Giorgio Morandi:
The Poetics of Stillness
Curated by Victor Wang
December 6, 2020 – June 14, 2021
M WOODS is proud to present the first
museum exhibition in China of the work of the celebrated Italian artist Giorgio
Morandi (1890-1964).
Installation view, ‘Giorgio Morandi:
The Poetics of Stillness’, courtesy M WOODS 798, Beijing, 2021.
Photo by M WOODS photography team
Morandi was born on July 20, 1890, in
Bologna, Italy, and spent nearly all his life there, working quietly in a modest
studio and apartment that he shared with his three sisters. Morandi’s acclaimed
small-scale and contemplative landscapes and still life depictions of
commonplace objects traverse a space of poetics that can be compared with what the
poet T.S. Eliot described as ‘the intersection of the timeless with time’.[1]
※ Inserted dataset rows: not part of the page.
(** ** [_FirstStageWrapper] *)

Section FirstStage.
Context {Mdl Fz : Type} {R : Regressor Mdl} {Tr : Transformer Fz}.
Import _FirstStageWrapper.

Local Notation "'wrapper'" := (_FirstStageWrapper.t Mdl Fz).

Lemma fit_treatment_discrete (w : wrapper) X W m sw g :
  _is_Y w = false -> _discrete_treatment w = true ->
  fit X W (Mat m) sw g w =
    if any_all_zero_axis0 m || negb (any_all_zero_axis1 m)
    then Raise InvalidFoldSplit w []
    else match _combine X W (length m) true w with
         | Ok D w' log =>
             Ok tt (set_model w' (fit_with_groups (_model w') D (labels_of m) g sw)) log
         | Raise e w' log => Raise e w' log
         end.
Proof.
  intros HY HD. unfold fit. run. rewrite HY, HD. simpl.
  unfold labels_checked.
  destruct (any_all_zero_axis0 m || negb (any_all_zero_axis1 m)); run; [reflexivity|].
  rewrite length_map.
  destruct (_combine X W (length m) true w) as [D w' log|e w' log]; [|reflexivity].
  now rewrite !app_nil_r.
Qed.

Lemma fit_no_conversion (w : wrapper) X W Target sw g :
  negb (_is_Y w) && _discrete_treatment w = false ->
  fit X W Target sw g w =
    match _combine X W (nrows Target) true w with
    | Ok D w' log =>
        Ok tt (set_model w' (fit_with_groups (_model w') D Target g sw)) log
    | Raise e w' log => Raise e w' log
    end.
Proof.
  intros Hn. unfold fit. run. rewrite Hn. run.
  destruct (_combine X W (nrows Target) true w) as [D w' log|e w' log]; [|reflexivity].
  now rewrite !app_nil_r.
Qed.

Lemma predict_unfold (w : wrapper) X W :
  predict X W w =
    match _combine X W
            (match X with
             | Some x => length x
             | None => match W with Some w0 => length w0 | None => 1%nat end
             end) false w with
    | Ok D w' log =>
        Ok (if negb (_is_Y w') && _discrete_treatment w'
            then Mat (map (skipn 1) (model_predict_proba (_model w') D))
            else model_predict (_model w') D) w' log
    | Raise e w' log => Raise e w' log
    end.
Proof.
  unfold predict. run.
  destruct (_combine X W _ false w) as [D w' log|e w' log]; [|reflexivity].
  destruct (negb (_is_Y w') && _discrete_treatment w'); now rewrite !app_nil_r.
Qed.

Lemma score_unfold (w : wrapper) X W Target sw :
  score X W Target sw w =
    match model_score (_model w) with
    | None => Ok None w []
    | Some sc =>
        match (if negb (_is_Y w) && _discrete_treatment w
               then inverse_onehot Target else Some Target) with
        | None => Raise ShapeError w []
        | Some T' =>
            match _combine X W (nrows T') true w with
            | Ok D w' log => Ok (Some (sc D T' sw)) w' log
            | Raise e w' log => Raise e w' log
            end
        end
    end.
Proof.
  unfold score. run.
  destruct (model_score (_model w)) as [sc|]; [|reflexivity].
  destruct (negb (_is_Y w) && _discrete_treatment w).
  - destruct (inverse_onehot Target) as [T'|]; run; [|reflexivity].
    destruct (_combine X W (nrows T') true w); [|reflexivity].
    now rewrite !app_nil_r.
  - run. destruct (_combine X W (nrows Target) true w); [|reflexivity].
    now rewrite !app_nil_r.
Qed.

(** When the linear-first-stage expansion does not apply, [_combine]
    returns the plain block without touching the wrapper. *)
Lemma combine_plain (w : wrapper) X W n fitting :
  _is_Y w && _linear_first_stages w = false \/ X = None ->
  _combine X W n fitting w =
    Ok (match X, W with
        | Some x, Some w0 => hstack x w0
        | Some x, None => x
        | None, Some w0 => w0
        | None, None => ones n 1
        end) w [].
Proof.
  intros Hc. unfold _combine. destruct X as [x|]; run.
  - destruct Hc as [Hc|Hc]; [|discriminate]. rewrite Hc. now destruct W.
  - now destruct W.
Qed.

(** Outcome model with linear first stages, [X] present: [_combine]
    featurizes [X] and returns the expanded block. *)
Lemma combine_expanded (w : wrapper) x W n fitting :
  _is_Y w && _linear_first_stages w = true ->
  _combine (Some x) W n fitting w =
    match _featurizer w with
    | None => Ok (expanded_block (plain_block (Some x) W n) x) w []
    | Some f =>
        if fitting
        then Ok (expanded_block (plain_block (Some x) W n) (snd (fit_transform f x)))
                (set_featurizer w (fst (fit_transform f x))) []
        else Ok (expanded_block (plain_block (Some x) W n) (transform f x)) w []
    end.
Proof.
  intros Hc. unfold _combine, featurize. run. rewrite Hc. run.
  destruct (_featurizer w) as [f|]; run; [destruct fitting; run|]; now destruct W.
Qed.

(** The first-stage [_combine] never raises. *)
Lemma combine_total (w : wrapper) X W n fitting :
  exists D w' l, _combine X W n fitting w = Ok D w' l.
Proof.
  destruct (_is_Y w && _linear_first_stages w) eqn:Hc.
  - destruct X as [x|].
    + rewrite (combine_expanded w x W n fitting Hc).
      destruct (_featurizer w); [destruct fitting|]; eauto.
    + rewrite combine_plain by now right. eauto.
  - rewrite combine_plain by now left. eauto.
Qed.

Lemma cross_row_one (a : list Q) : Forall2 Qeq a (cross_row a [1]).
Proof.
  unfold cross_row. simpl. rewrite app_nil_r.
  induction a as [|x a IH]; simpl; constructor; [ring | exact IH].
Qed.

Lemma cross_product_ones (A : matrix) :
  mat_equiv A (cross_product A (Mat (ones (length A) 1))).
Proof.
  unfold mat_equiv, cross_product, ones. simpl.
  induction A as [|a A IH]; simpl; constructor; [apply cross_row_one | exact IH].
Qed.

(** C2 (amended): for a discrete treatment model, [fit] on a one-hot block
    raises InvalidFoldSplit exactly when some column is zero in every
    training row or no row is zero in every column (the baseline category,
    which has no column, never occurs); when every column is set in some
    row and some row has no column set, the block is converted to labels
    and the classifier is fitted on them. *)
Theorem fit_InvalidFoldSplit_iff (w : wrapper) X W m sw g :
  _is_Y w = false -> _discrete_treatment w = true ->
  let column_never_set :=
    exists j, (j < ncols m)%nat /\ forall r, In r m -> nth j r 0 == 0 in
  let baseline_row :=
    exists r, In r m /\ forall x, In x r -> x == 0 in
  (column_never_set \/ ~ baseline_row <->
   fit X W (Mat m) sw g w = Raise InvalidFoldSplit w [])
  /\ (~ column_never_set /\ baseline_row <->
      fit X W (Mat m) sw g w =
        Ok tt (set_model w (fit_with_groups (_model w) (plain_block X W (length m))
                              (labels_of m) g sw)) []).
Proof.
  intros HY HD cns br.
  pose proof (fit_treatment_discrete w X W m sw g HY HD) as Hfit.
  rewrite (combine_plain w X W (length m) true) in Hfit
    by (left; rewrite HY; reflexivity).
  fold (plain_block X W (length m)) in Hfit.
  pose proof (any_all_zero_axis0_iff m) as H0.
  pose proof (any_all_zero_axis1_iff m) as H1.
  fold cns in H0. fold br in H1.
  assert (Hraise : cns \/ ~ br <->
                   any_all_zero_axis0 m || negb (any_all_zero_axis1 m) = true).
  { rewrite orb_true_iff, negb_true_iff, H0, <- not_true_iff_false, H1. tauto. }
  assert (Hok : ~ cns /\ br <->
                any_all_zero_axis0 m || negb (any_all_zero_axis1 m) = false).
  { rewrite orb_false_iff, negb_false_iff, <- not_true_iff_false, H0, H1. tauto. }
  rewrite Hfit, Hraise, Hok.
  destruct (any_all_zero_axis0 m || negb (any_all_zero_axis1 m));
    split; split; intros; (reflexivity || discriminate).
Qed.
The survey exhibition at M WOODS, Giorgio
Morandi:
The Poetics of Stillness, explores six decades of Morandi’s practice
across over eighty works, from his early life, when he first exhibited in
Bologna in 1914, and was heavily influenced by avant-garde art movements like Cubism and Futurism, to the period between 1930 and 1956, when Morandi was professor of
etching at the Academy of Fine Arts in Bologna, and his later work in the 1960s
just before his death. As the first museum solo exhibition of Morandi’s work in
China, the show also considers Morandi’s silent investigations of form,
meditative repetition of still life and introspective compositions in parallel with
concepts of timelessness in both European and traditional Chinese thought and philosophy.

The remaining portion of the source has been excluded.